[Stored data entries]
=== Begin Enclosure ===
(** * Cute Chess: adjudicator, PGN codec, game conductor and match controller

    A shallow embedding of
      - projects/lib/src/gameadjudicator.cpp  (GameAdjudicator)
      - projects/lib/src/pgngame.cpp          (PgnGame)
      - projects/lib/src/chessgame.cpp        (ChessGame)
      - projects/cli/src/enginematch.cpp      (EngineMatch)
    followed by the properties proved about it.

    Conventions.
      - A C++ [int] is a [Z].  Signed overflow is undefined in C++, so the
        model gives it no meaning: scores are centipawns, counters count
        half-moves, and the statements are about those magnitudes.
        Integer division is [Z.quot] and [%] is [Z.rem] (both truncate).
      - A [QString] is a [string]; [QString::size] is [String.length].
      - A [QMap<QString, QString>] is a [gmap string string]; iteration
        visits the keys in ascending order ([QMap.toList]).
      - A [QVector] is a [list], [append] adds at the end.
      - [Q_ASSERT] is a check of debug builds only; where a property
        depends on it the build flavour is a parameter
        ([ChessGame.Q_ASSERT]).
      - Calls into objects the code only holds pointers to (players,
        engines, timers, signals) are recorded as a list of effects.
*)

From Stdlib Require Import ZArith String Ascii List Bool Lia.
From stdpp Require Import gmap strings sorting pretty.
Import ListNotations.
=== End Enclosure ===
## WHAT YOU WILL DO:
Preserving every character, copy the records above out again.

## WRITTEN SOLUTION:
(** * Cute Chess: adjudicator, PGN codec, game conductor and match controller

    A shallow embedding of
      - projects/lib/src/gameadjudicator.cpp  (GameAdjudicator)
      - projects/lib/src/pgngame.cpp          (PgnGame)
      - projects/lib/src/chessgame.cpp        (ChessGame)
      - projects/cli/src/enginematch.cpp      (EngineMatch)
    followed by the properties proved about it.

    Conventions.
      - A C++ [int] is a [Z].  Signed overflow is undefined in C++, so the
        model gives it no meaning: scores are centipawns, counters count
        half-moves, and the statements are about those magnitudes.
        Integer division is [Z.quot] and [%] is [Z.rem] (both truncate).
      - A [QString] is a [string]; [QString::size] is [String.length].
      - A [QMap<QString, QString>] is a [gmap string string]; iteration
        visits the keys in ascending order ([QMap.toList]).
      - A [QVector] is a [list], [append] adds at the end.
      - [Q_ASSERT] is a check of debug builds only; where a property
        depends on it the build flavour is a parameter
        ([ChessGame.Q_ASSERT]).
      - Calls into objects the code only holds pointers to (players,
        engines, timers, signals) are recorded as a list of effects.
*)

From Stdlib Require Import ZArith String Ascii List Bool Lia.
From stdpp Require Import gmap strings sorting pretty.
Import ListNotations.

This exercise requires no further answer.